My entire life in music could be encapsulated in a factory radio.
Or, rather, it was a radio hoisted outside a factory of some kind, and I would see it going home or sleepily groping my way to the University studies. It was not the highest point of engineering. It was a megaphone hanging from a pole, a very Soviet-looking artefact.
But it looked so out of place. Everything else could be explained, from the half-empty parking lot to the newly-built trade centre, but you could never quite crack the mystery of that radio. It looked so out of time.
Down to the fact that whatever music it was playing, I would perceive it as something written and recorded ages ago. The vocals gave the impression of a vinyl needle running havoc and every modern pop tune sounded like it was sung by Anna German or Mark Bernes. The music was uniformly bad, there was no getting around it, and neither German nor Bernes could save it.
Still, the effect was mesmerising, and I was never able to pass the factory radio without making a mental note: yes, but... what will it play next? It was just so incredibly intriguing; whatever the radio was playing now, whatever it was playing yesterday and whatever it was playing three months ago, I was always looking forward to the next song. What will it be?
Oddly, I fantasised about "Venus in Furs" by the Velvet Underground. In my mind, it was entirely possible - to hear Lou Reed's voice oozing sneeringly through the factory radio, going on about whiplashes and shiny boots of leather. I was ready to wait, I had all the time in the world. And besides, when it finally happened (not 'if' - 'when'), wouldn't that make it all worth it?..

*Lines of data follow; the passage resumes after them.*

(* ===== verification/EvmTx.v ===== *)
(** * Running transactions: src/x/evm/{handler,genesis}.go, src/x/evm/keeper and
      src/x/evm/types/state_transition.go

    A message makes a state database over the stores, lets the virtual machine run on it,
    writes it back and returns what was paid for gas that was not used.  [TxState] is the
    state of a message: the database (whose field [ctx] holds the stores), the fields of the
    keeper and the gas meter of the context.  Between messages the state is [EvmState].

    The virtual machine ([VM]) and the gas meter ([Gas.Ops]) are code of go-ethereum and of
    the Cosmos SDK. *)

From S2P Require Import Prelude SdkDec SdkCoins GoStd Account EvmErrors Evm EvmMsg.

#[local] Open Scope Z_scope.

(** ** The gas meter of a context *)

Module Gas.
Class Ops := {
  meter : Type;
  NewGasMeter : Z → meter;
  NewInfiniteGasMeter : meter;
  GasConsumed : meter → Z;
  (* no limit: None *)
  Limit : meter → option Z;
  (* panics when the limit is passed, or the sum has more than 64 bits *)
  ConsumeGas : Z → M meter unit;
}.

Class Laws `{O : Ops} : Prop := {
  NewGasMeter_spec l : GasConsumed (NewGasMeter l) = 0 ∧ Limit (NewGasMeter l) = Some l;
  NewInfinite_spec : GasConsumed NewInfiniteGasMeter = 0 ∧ Limit NewInfiniteGasMeter = None;
  GasConsumed_range m : 0 ≤ GasConsumed m < 2 ^ 64;
  ConsumeGas_ok n m m' : 0 ≤ n → ConsumeGas n m = (Ok tt, m') →
    GasConsumed m' = GasConsumed m + n ∧ Limit m' = Limit m ∧
    ∀ l, Limit m = Some l → GasConsumed m' ≤ l;
  ConsumeGas_runs n m : 0 ≤ n → GasConsumed m + n < 2 ^ 64 →
    (∀ l, Limit m = Some l → GasConsumed m + n ≤ l) → ∃ m', ConsumeGas n m = (Ok tt, m');
}.
End Gas.
(* ===== verification/Staking.v ===== *)
(** * The staking module: src/x/staking

    Validators and delegators, the shares that delegators add to validators, proxies,
    undelegations and the validator set that is given to Tendermint.  [StakingState] is
    the state [W] of the rest of the application and the stores of the module; the keys
    of a store are pairs where the source concatenates fields of fixed length.  Times
    are in nanoseconds.

    The module is written against the interfaces it has in the source.  [SupplyOps] are
    the two calls of the supply keeper that only this module makes.  [Env] collects what
    lies outside the repository: the address, the type and the bytes of a public key, the
    bech32 form, the reduction of the power, and the floating point power of two of
    keeper/weight.go.  [App] is the rest of the application: the bank, and the hooks
    (StakingHooks of types/expected_keepers.go) that the distribution and the slashing
    module register.  An operator's, a consensus and an account address are their bytes. *)

From S2P Require Import Prelude SdkDec SdkCoins GoStd Common StakingErrors Token.

#[local] Open Scope Z_scope.

Module Staking.

Abbreviation ValAddress := string (only parsing).
Abbreviation ConsAddress := string (only parsing).
Abbreviation PubKey := string (only parsing).

Definition ModuleName : string := "staking".
Definition NotBondedPoolName : string := "not_bonded_tokens_pool".
Definition BondedPoolName : string := "bonded_tokens_pool".

(** ** Data (types/validator.go, delegator.go, delegation.go, commission.go, params.go) *)

Definition MaxMonikerLength : nat := 70.
Definition MaxIdentityLength : nat := 3000.
Definition MaxWebsiteLength : nat := 140.
Definition MaxDetailsLength : nat := 280.
Definition DoNotModifyDesc : string := "[do-not-modify]".

Record Description := MkDescription {
  Moniker : string; Identity : string; Website : string; Details : string
}.

#[export] Instance Description_eq_dec : EqDecision Description.
Proof. solve_decision. Defined.

(** The statuses of the SDK; a stored status is one of them. *)
Inductive BondStatus := Unbonded | Unbonding | Bonded.

#[export] Instance BondStatus_eq_dec : EqDecision BondStatus.
Proof. solve_decision. Defined.

Record Commission := MkCommission { Rate : Dec; MaxRate : Dec; MaxChangeRate : Dec; UpdateTime : Z }.

Record Validator := MkValidator {
  OperatorAddress : ValAddress;
  ConsPubKey : PubKey;
  Jailed : bool;
  Status : BondStatus;
  vTokens : Z;
  DelegatorShares : Dec;
  vDescription : Description;
  UnbondingHeight : Z;
  UnbondingCompletionTime : Z;
  vCommission : Commission;
  vMinSelfDelegation : Dec;
}.

(** A nil proxy address is the empty one. *)
Record Delegator := MkDelegator {
  DelegatorAddress : AccAddress;
  ValidatorAddresses : list ValAddress;
  Shares : Dec;
  Tokens : Dec;
  IsProxy : bool;
  TotalDelegatedTokens : Dec;
  ProxyAddress : AccAddress;
}.

Record UndelegationInfo := MkUndelegationInfo {
  uDelegatorAddress : AccAddress; Quantity : Dec; CompletionTime : Z
}.

Record Params := MkParams {
  UnbondingTime : Z;
  MaxValidators : Z;
  Epoch : Z;
  MaxValsToAddShares : Z;
  BondDenom : string;
  MinDelegation : Dec;
  MinSelfDelegation : Dec;
}.

(** abci.ValidatorUpdate *)
Record ValidatorUpdate := MkValidatorUpdate { uPubKey : PubKey; uPower : Z }.

Section setters.
Implicit Type s : Validator.
Definition set_Jailed (x : bool) s : Validator :=
  MkValidator (OperatorAddress s) (ConsPubKey s) x (Status s) (vTokens s) (DelegatorShares s)
    (vDescription s) (UnbondingHeight s) (UnbondingCompletionTime s) (vCommission s) (vMinSelfDelegation s).
Definition set_Status (x : BondStatus) s : Validator :=
  MkValidator (OperatorAddress s) (ConsPubKey s) (Jailed s) x (vTokens s) (DelegatorShares s)
    (vDescription s) (UnbondingHeight s) (UnbondingCompletionTime s) (vCommission s) (vMinSelfDelegation s).
Definition set_DelegatorShares (x : Dec) s : Validator :=
  MkValidator (OperatorAddress s) (ConsPubKey s) (Jailed s) (Status s) (vTokens s) x (vDescription s)
    (UnbondingHeight s) (UnbondingCompletionTime s) (vCommission s) (vMinSelfDelegation s).
Definition set_vDescription (x : Description) s : Validator :=
  MkValidator (OperatorAddress s) (ConsPubKey s) (Jailed s) (Status s) (vTokens s) (DelegatorShares s) x
    (UnbondingHeight s) (UnbondingCompletionTime s) (vCommission s) (vMinSelfDelegation s).
Definition set_vCommission (x : Commission) s : Validator :=
  MkValidator (OperatorAddress s) (ConsPubKey s) (Jailed s) (Status s) (vTokens s) (DelegatorShares s)
    (vDescription s) (UnbondingHeight s) (UnbondingCompletionTime s) x (vMinSelfDelegation s).
Definition set_vMinSelfDelegation (x : Dec) s : Validator :=
  MkValidator (OperatorAddress s) (ConsPubKey s) (Jailed s) (Status s) (vTokens s) (DelegatorShares s)
    (vDescription s) (UnbondingHeight s) (UnbondingCompletionTime s) (vCommission s) x.

(** The fields that beginUnbondingValidator writes. *)
Definition set_Unbonding (time height : Z) s : Validator :=
  MkValidator (OperatorAddress s) (ConsPubKey s) (Jailed s) (Status s) (vTokens s) (DelegatorShares s)
    (vDescription s) height time (vCommission s) (vMinSelfDelegation s).
End setters.

Section delegator_setters.
Implicit Type s : Delegator.
Definition set_ValidatorAddresses (x : list ValAddress) s : Delegator :=
  MkDelegator (DelegatorAddress s) x (Shares s) (Tokens s) (IsProxy s) (TotalDelegatedTokens s)
    (ProxyAddress s).
Definition set_Shares (x : Dec) s : Delegator :=
  MkDelegator (DelegatorAddress s) (ValidatorAddresses s) x (Tokens s) (IsProxy s) (TotalDelegatedTokens s)
    (ProxyAddress s).
Definition set_Tokens (x : Dec) s : Delegator :=
  MkDelegator (DelegatorAddress s) (ValidatorAddresses s) (Shares s) x (IsProxy s) (TotalDelegatedTokens s)
    (ProxyAddress s).
Definition set_IsProxy (x : bool) s : Delegator :=
  MkDelegator (DelegatorAddress s) (ValidatorAddresses s) (Shares s) (Tokens s) x (TotalDelegatedTokens s)
    (ProxyAddress s).
Definition set_TotalDelegatedTokens (x : Dec) s : Delegator :=
  MkDelegator (DelegatorAddress s) (ValidatorAddresses s) (Shares s) (Tokens s) (IsProxy s) x
    (ProxyAddress s).
Definition set_ProxyAddress (x : AccAddress) s : Delegator :=
  MkDelegator (DelegatorAddress s) (ValidatorAddresses s) (Shares s) (Tokens s) (IsProxy s)
    (TotalDelegatedTokens s) x.
End delegator_setters.

(** ** Messages (types/msg.go, types/msg_shares.go) *)

Record MsgCreateValidator := MkMsgCreateValidator {
  cvDescription : Description; cvMinSelfDelegation : SysCoin; cvDelegatorAddress : AccAddress;
  cvValidatorAddress : ValAddress; cvPubKey : PubKey
}.
Record MsgEditValidator := MkMsgEditValidator { evDescription : Description; evValidatorAddress : ValAddress }.
Record MsgDestroyValidator := MkMsgDestroyValidator { dvDelAddr : AccAddress }.
Record MsgUnbindProxy := MkMsgUnbindProxy { ubDelAddr : AccAddress }.
Record MsgRegProxy := MkMsgRegProxy { rpProxyAddress : AccAddress; Reg : bool }.
Record MsgBindProxy := MkMsgBindProxy { bpDelAddr : AccAddress; bpProxyAddress : AccAddress }.
Record MsgAddShares := MkMsgAddShares { asDelAddr : AccAddress; ValAddrs : list ValAddress }.
Record MsgDeposit := MkMsgDeposit { dpDelegatorAddress : AccAddress; dpAmount : SysCoin }.
Record MsgWithdraw := MkMsgWithdraw { wdDelegatorAddress : AccAddress; wdAmount : SysCoin }.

But of course - it never did happen.
Years later, the place is overflowing with things that can be explained: newly-built parking lots and half-empty trade centres. The old radio is no longer there, replaced with the impeccable sounds of headphones, portable speakers and music from the cars. Everything seems to be in place, and it's become a challenge to try and find that mystery, that sense of anticipation. These days, I can only conjure it up occasionally - when I think of the factory radio.